# puppy versus vacuum.



## Shaina (Apr 2, 2011)

YouTube - Broadcast Yourself.

So... I'm not sure if this should be in puppy behavior or schutzhund, but since she is a schutzhund prospect I figured it'd be more appropriate here.

The video shows my nine week old puppy. She is NOT scared of the vacuum... she just wants it. She is the same way with pretty much anything interesting... brooms, pooper scoopers, hoses, etc. When the items are around she pays no attention, but as soon as I pick them up they're fair game and she gets insane, jumping at and snapping at and biting. I can tell this isn't her being aggressive, she just thinks its an awesome toy.

My question is.. how should I be dealing with this so young? Were working on obedience but obviously at nine weeks she isn't quite maintaining a stay or out lmao. I don't know how I should handle this.... any advice?


----------



## Castlemaid (Jun 29, 2006)

You can:

enjoy her antics

ignore her antics

crate her.

Have fun!


----------



## Shaina (Apr 2, 2011)

Haha.. I definitely don't mind her killing things at this age (particularly because she's doing it for fun, not out of fear), I just want to make sure it won't do any damage allowing it until her obedience is stronger when she's older


----------



## doggiedad (Dec 2, 2007)

i crated or put my pup in another room when we swept the floors,
vaccumed, mopped, etc. my GF thought it was cute that
the pup went after things. once my dog learned "no" or "leave it"
he was fine around the vaccum, mop and broom.


----------



## doggiedad (Dec 2, 2007)

if you allow it you're telling your dog it's ok to chase the vaccum.
then when she's older, more trained you're going to say it's not allowed.
it's much easier to stop bad behaviour before it starts. why let
her do something that later on you don't want her to do???



Shaina said:


> Haha.. I definitely don't mind her killing things at this age (particularly because she's doing it for fun, not out of fear), I just want to make sure it won't do any damage allowing it until her obedience is stronger when she's older


----------



## Shaina (Apr 2, 2011)

That's why I asked for advice on it.

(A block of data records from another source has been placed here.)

(** X3.  One [glide()] on finite values with the frame time [t]: the
    target stays; if both distances are within the precision the
    current value lands on the target, otherwise it moves by the
    fraction [min(speed * t / 25, 1)] of each distance; it reports
    [false] exactly when there was no distance left; and with
    [speed * t] not negative no distance grows, so the handle never
    overshoots. *)
Theorem glide_step (d : t) (c : Core) (tx ty ux uy t : Q) :
  Value.target (value c) = (Some tx, Some ty) ->
  Value.current (value c) = (Some ux, Some uy) ->
  timeOffset d = Some t ->
  let rate := qmin (Opt.speed (options d) * t / 25) 1 in
  exists moved c' ux' uy',
    glide d c = (moved, c') /\
    Value.target (value c') = (Some tx, Some ty) /\
    Value.current (value c') = (Some ux', Some uy') /\
    (moved = false <-> tx == ux /\ ty == uy) /\
    (Qabs (tx - ux) <= fst (valuePrecision c) /\
     Qabs (ty - uy) <= snd (valuePrecision c) ->
     ux' == tx /\ uy' == ty) /\
    (~ (Qabs (tx - ux) <= fst (valuePrecision c) /\
        Qabs (ty - uy) <= snd (valuePrecision c)) ->
     ux' == ux + (tx - ux) * rate /\ uy' == uy + (ty - uy) * rate) /\
    (0 <= Opt.speed (options d) * t ->
     Qabs (tx - ux') <= Qabs (tx - ux) /\ Qabs (ty - uy') <= Qabs (ty - uy)).
Proof.
  intros Htg Hcu Ht rate. unfold glide. rewrite Htg, Hcu, Ht.
  cbn [fst snd sub lift2 truthy Math_abs lift1 option_map gt lt].
  set (px := fst (valuePrecision c)). set (py := snd (valuePrecision c)).
  assert (Hzero : Qeq_bool (tx - ux) 0 && Qeq_bool (ty - uy) 0 = true <->
                  tx == ux /\ ty == uy).
  { rewrite andb_true_iff, !Qeq_bool_iff. split; intros [H1 H2]; split; lra. }
  assert (Hin : negb (Qle_bool (Qabs (tx - ux)) px)
                || negb (Qle_bool (Qabs (ty - uy)) py) = false <->
                Qabs (tx - ux) <= px /\ Qabs (ty - uy) <= py).
  { rewrite orb_false_iff, !negb_false_iff, !Qle_bool_iff. reflexivity. }
  rewrite !negb_involutive.
  destruct (Qeq_bool (tx - ux) 0 && Qeq_bool (ty - uy) 0) eqn:Ez.
  - destruct (proj1 Hzero eq_refl) as [Ex Ey].
    exists false, c, ux, uy. split; [reflexivity|].
    split; [exact Htg|]. split; [exact Hcu|].
    split; [split; [intros _; split; assumption | reflexivity]|].
    split; [intros _; split; lra|].
    split.
    + intros _. split; [rewrite Ex | rewrite Ey]; ring.
    + intros _. split; apply Qle_refl.
  - assert (Hnz : ~ (tx == ux /\ ty == uy)).
    { intro H. apply Hzero in H. discriminate H. }
    destruct (negb (Qle_bool (Qabs (tx - ux)) px)
              || negb (Qle_bool (Qabs (ty - uy)) py)) eqn:Eo.
    + assert (Hout : ~ (Qabs (tx - ux) <= px /\ Qabs (ty - uy) <= py)).
      { intro H. apply Hin in H. discriminate H. }
      cbn [mul add Math_min divq lift1 lift2 option_map].
      eexists true, _, _, _. split; [reflexivity|].
      split; [exact Htg|]. split; [reflexivity|].
      split; [split; [discriminate | intro H; contradiction]|].
      split; [intro H; contradiction|].
      fold rate. split; [intros _; split; reflexivity|].
      intro Hs.
      assert (Hr : 0 <= 1 - rate <= 1).
      { pose proof (qmin_le_1 (Opt.speed (options d) * t / 25)).
        assert (0 <= Opt.speed (options d) * t / 25).
        { apply Qle_shift_div_l; [reflexivity | lra]. }
        pose proof (qmin_nonneg _ H0). unfold rate. lra. }
      split.
      * assert (E : tx - (ux + (tx - ux) * rate) == (1 - rate) * (tx - ux)) by ring.
        rewrite E. now apply Qabs_scale.
      * assert (E : ty - (uy + (ty - uy) * rate) == (1 - rate) * (ty - uy)) by ring.
        rewrite E. now apply Qabs_scale.
    + destruct (proj1 Hin eq_refl) as [Hx Hy].
      exists true, (set_value_current (@pair num num (Some tx) (Some ty)) c), tx, ty.
      split; [reflexivity|].
      split; [exact Htg|]. split; [reflexivity|].
      split; [split; [discriminate | intro H; contradiction]|].
      split; [intros _; split; reflexivity|].
      split; [intro H; exfalso; apply H; split; assumption|].
      intros _.
      assert (E : forall a, a - a == 0) by (intro; ring).
      rewrite !E. split; apply Qabs_nonneg.
Qed.

(** The sample slider asked for the middle, one 25 ms frame at the
    default speed: the value moves a tenth of the way. *)
Lemma glide_step_witness :
  let d := set_time (Some 25) None
             (state_of (setValue (Some (1 # 2)) (Some 0) false
                          (Samples.engine Opt.defaults))) in
  exists c c' ux' uy',
    core d = Some c /\
    glide d c = (true, c') /\
    Value.current (value c') = (Some ux', Some uy') /\
    ux' == 1 # 20 /\ uy' == 0.
Proof.
  intro d.
  destruct (core d) as [c|] eqn:E; [|vm_compute in E; discriminate E].
  assert (Htg : Value.target (value c) = (Some (1 # 2), Some 0))
    by (vm_compute in E; injection E as <-; reflexivity).
  assert (Hcu : Value.current (value c) = (Some 0, Some 0))
    by (vm_compute in E; injection E as <-; reflexivity).
  assert (Hp : valuePrecision c = (1 # 150, 0))
    by (vm_compute in E; injection E as <-; reflexivity).
  assert (Ht : timeOffset d = Some 25) by reflexivity.
  assert (Hs : Opt.speed (options d) = 1 # 10) by (vm_compute; reflexivity).
  destruct (glide_step d c (1 # 2) 0 0 0 25 Htg Hcu Ht)
    as (moved & c' & ux' & uy' & Hg & _ & Hc' & Hm & _ & Hout & _).
  rewrite Hp, Hs in Hout. cbn [fst snd] in Hout.
  assert (Hfar : ~ (Qabs ((1 # 2) - 0) <= 1 # 150 /\ Qabs (0 - 0) <= 0)).
  { intros [H _]. vm_compute in H. apply H. reflexivity. }
  destruct (Hout Hfar) as [Hx Hy].
  exists c, c', ux', uy'. split; [reflexivity|].
  split.
  - destruct moved; [exact Hg|].
    exfalso. destruct (proj1 Hm eq_refl) as [H _]. vm_compute in H. discriminate H.
  - split; [exact Hc'|]. split.
    + rewrite Hx. vm_compute. reflexivity.
    + rewrite Hy. vm_compute. reflexivity.
Defined.

End Gliding.

(** ** Setting the same value again *)

Module Repeating.

Import Dragdealer Vocabulary.
Local Open Scope Q_scope.

Lemma groupCompare_refl (a b : Q) :
  groupCompare (@pair num num (Some a) (Some b)) (@pair num num (Some a) (Some b)) = true.
Proof.
  unfold groupCompare, eqb. cbn [fst snd]. now rewrite !Qeq_bool_refl.
Qed.

Lemma set_value_target_id (c : Core) (v : num * num) :
  Value.target (value c) = v -> set_value_target v c = c.
Proof. intros <-. destruct c as [[] ? ? ? ? ? ?]. reflexivity. Qed.

Lemma set_value_current_id (c : Core) (v : num * num) :
  Value.current (value c) = v -> set_value_current v c = c.
Proof. intros <-. destruct c as [[] ? ? ? ? ? ?]. reflexivity. Qed.

Lemma set_offset_target_id (c : Core) (v : num * num) :
  Offset.target (offset c) = v -> set_offset_target v c = c.
Proof. intros <-. destruct c as [? [] ? ? ? ? ?]. reflexivity. Qed.

Lemma set_offset_current_id (c : Core) (v : num * num) :
  Offset.current (offset c) = v -> set_offset_current v c = c.
Proof. intros <-. destruct c as [? [] ? ? ? ? ?]. reflexivity. Qed.

Lemma set_offset_prev_id (c : Core) (v : num * num) :
  Offset.prev (offset c) = v -> set_offset_prev v c = c.
Proof. intros <-. destruct c as [? [] ? ? ? ? ?]. reflexivity. Qed.

Lemma set_core_id (d : t) (c : Core) : core d = Some c -> set_core c d = d.
Proof. intro H. destruct d. cbn in H. subst. reflexivity. Qed.

(** *** What depends on the frame only *)

Lemma alike_refl (d : t) (c : Core) : alike d c d c.
Proof. repeat split. Qed.

Lemma alike_trans (d d1 d2 : t) (c c1 c2 : Core) :
  alike d c d1 c1 -> alike d1 c1 d2 c2 -> alike d c d2 c2.
Proof.
  intros (H1 & H2 & H3 & H4 & H5) (K1 & K2 & K3 & K4 & K5).
  repeat split; congruence.
Qed.

Lemma alike_offsets (d d' : t) (c c' : Core) (g : num * num) :
  alike d c d' c' -> getOffsetsByRatios c' g = getOffsetsByRatios c g.
Proof.
  intros (_ & _ & _ & Hb & _). unfold getOffsetsByRatios. now rewrite Hb.
Qed.

Lemma alike_steps (d d' : t) (c c' : Core) (g : num * num) :
  alike d c d' c' ->
  getClosestSteps (options d') c' g = getClosestSteps (options d) c g.
Proof.
  intros (Ho & _ & _ & _ & Hs).
  unfold getClosestSteps, getClosestStep. now rewrite Ho, Hs.
Qed.

Lemma alike_proper (d d' : t) (c c' : Core) (v : num * num) :
  alike d c d' c' -> getProperValue d' c' v = getProperValue d c v.
Proof.
  intro H. pose proof H as (Ho & Hd & Ht & _ & _).
  unfold getProperValue. rewrite (alike_steps d d' c c' _ H).
  now rewrite Ho, Hd, Ht.
Qed.

Lemma alike_shownOffset (d d' : t) (c c' : Core) :
  alike d c d' c' -> Value.current (value c') = Value.current (value c) ->
  shownOffset d' c' = shownOffset d c.
Proof.
  intros H Hv. pose proof H as (Ho & _).
  unfold shownOffset. rewrite Hv, (alike_steps d d' c c' _ H), Ho.
  now rewrite !(alike_offsets d d' c c' _ H).
Qed.

Lemma alike_reported (d d' : t) (c c' : Core) :
  alike d c d' c' -> Value.current (value c') = Value.current (value c) ->
  reported d' c' = reported d c.
Proof.
  intros H Hv. pose proof H as (Ho & _).
  unfold reported. now rewrite Hv, (alike_steps d d' c c' _ H), Ho.
Qed.

(** *** Rendering commutes with what does not touch the style *)

Lemma render_emit (e : Event) (d : t) (c : Core) :
  renderHandlePosition (emit e d) c = emit e (renderHandlePosition d c).
Proof.
  unfold renderHandlePosition. cbn [options emit handleStyle].
  destruct (Opt.css3 (options d)); reflexivity.
Qed.

Lemma render_set_core (d : t) (c c' : Core) :
  renderHandlePosition (set_core c' d) c = set_core c' (renderHandlePosition d c).
Proof.
  unfold renderHandlePosition. cbn [options set_core handleStyle].
  destruct (Opt.css3 (options d)); reflexivity.
Qed.

Lemma render_offset (d : t) (c c' : Core) :
  Offset.current (offset c') = Offset.current (offset c) ->
  renderHandlePosition d c' = renderHandlePosition d c.
Proof.
  intro H. unfold renderHandlePosition. now rewrite H.
Qed.

Lemma render_twice (d : t) (c : Core) :
  renderHandlePosition (renderHandlePosition d c) c = renderHandlePosition d c.
Proof.
  unfold renderHandlePosition.
  destruct (Opt.css3 (options d)) eqn:E; cbn [options set_handleStyle handleStyle];
    rewrite E; cbn [fst snd];
    destruct (Opt.horizontal (options d)), (Opt.vertical (options d)); reflexivity.
Qed.

Lemma render_target_callback (d : t) (c c' : Core) :
  renderHandlePosition d c = d ->
  renderHandlePosition (callTargetCallback d c') c = callTargetCallback d c'.
Proof.
  intro H. unfold callTargetCallback.
  destruct (Opt.callback (options d)); [|exact H].
  now rewrite render_emit, H.
Qed.

Lemma shown_set_core (d : t) (c : Core) : shown d c -> shown (set_core c d) c.
Proof.
  intros [H1 H2].
  assert (E : shownOffset (set_core c d) c = shownOffset d c) by reflexivity.
  split; rewrite E; [exact H1|].
  destruct H2 as [H | [Ha Hb]]; [now left | right].
  split; [exact Ha|]. rewrite render_set_core. now f_equal.
Qed.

At this age I don't want to be killing her drive, but don't want a PITA when she grows up... but you also allow a pup to do many things (biting pant legs for example) that you change later on once out and leave it are solid.


----------



## doggiedad (Dec 2, 2007)

who allows their pup to bite their pant legs?
when it comes to nipping, scratching, chewing
a pup thinks your house and everything in it including
you is there for her. you have to curb the behaviour. don't
worry you're not going take anything away from your dogs
drive or temperment by keeping her away from things.
you're going to have a highly trained well socialized dog.
i can tell by the level of concern you have for your pup
already.



Shaina said:


> That's why I asked for advice on it. At this age I don't want to be killing her drive, but don't want a PITA when she grows up... but you also allow a pup to do many things (biting pant legs for example) that you change later on once out and leave it are solid.


----------



## Castlemaid (Jun 29, 2006)

Welcome to the world of Schutzund and raising a working prospect doggiedad!


----------



## Ponypip123 (Apr 2, 2010)

You could try this.....


----------



## MicheleMarie (Mar 29, 2011)

bah! don't do what i did and accidental leave your shop vac on and turn your back for a minute! my puppy went and sniffed it 

still likes to go after it though when it's in my hand and the broom!! whew! i take that time to teach "stay" lol


----------



## Shaina (Apr 2, 2011)

@ponypip... oh man!! I did try putting the suction hose to her face (LOL I couldn't resist!) .. and she wasn't phased by it. Fortunately vacuuming doesn't happen daily!! I'm just wondering if this is a "puppy thing" that shell outgrow eventually or if all vacuums are doomed forever


----------



## jdh520 (Jun 4, 2011)

*white shepherd loves vacuuming*

my shepherd attacks my vacuum as well. he thinks it is his personal slave made to vacuum him only. here is a video of him.


----------



## TitonsDad (Nov 9, 2009)

jdh520 said:


> my shepherd attacks my vacuum as well. he thinks it is his personal slave made to vacuum him only. here is a video of him.
> 
> YouTube - ‪German Shepherd loves being vacuumed‬‏


That is seriously hilarious!!


----------



## Stella's Mom (Mar 8, 2011)

Those videos are funny...I guess I need to start doing the same to Stella.


----------



## damaya (Feb 1, 2011)

When we are going to vacuum the house Ike is best off in his crate. He does like to go after it a bit, however when it is his turn he LOVES it. After a good brushing if we are going in I will go over his coat really well and he will lie almost still for it. Not quite as good as the the dog on the first page of this thread, but we will get to that point. I think that is huge in addition to the brushing as far as helping cut down the loose hair. So glad he allows it.


----------



## Freestep (May 1, 2011)

Luka loves to be vaccuumed with the shop-vac! The only thing that phased her a little is when she tried to lick it and got her tongue sucked up.


----------



## Shaina (Apr 2, 2011)

We're getting a decent "OUT" command while vacuuming... sometimes she breaks still and will bite full force, but we're getting there! Other enemies she has made... the broom, the mop, the rake, the lawnmower.... all things on her list that she wants dead.


----------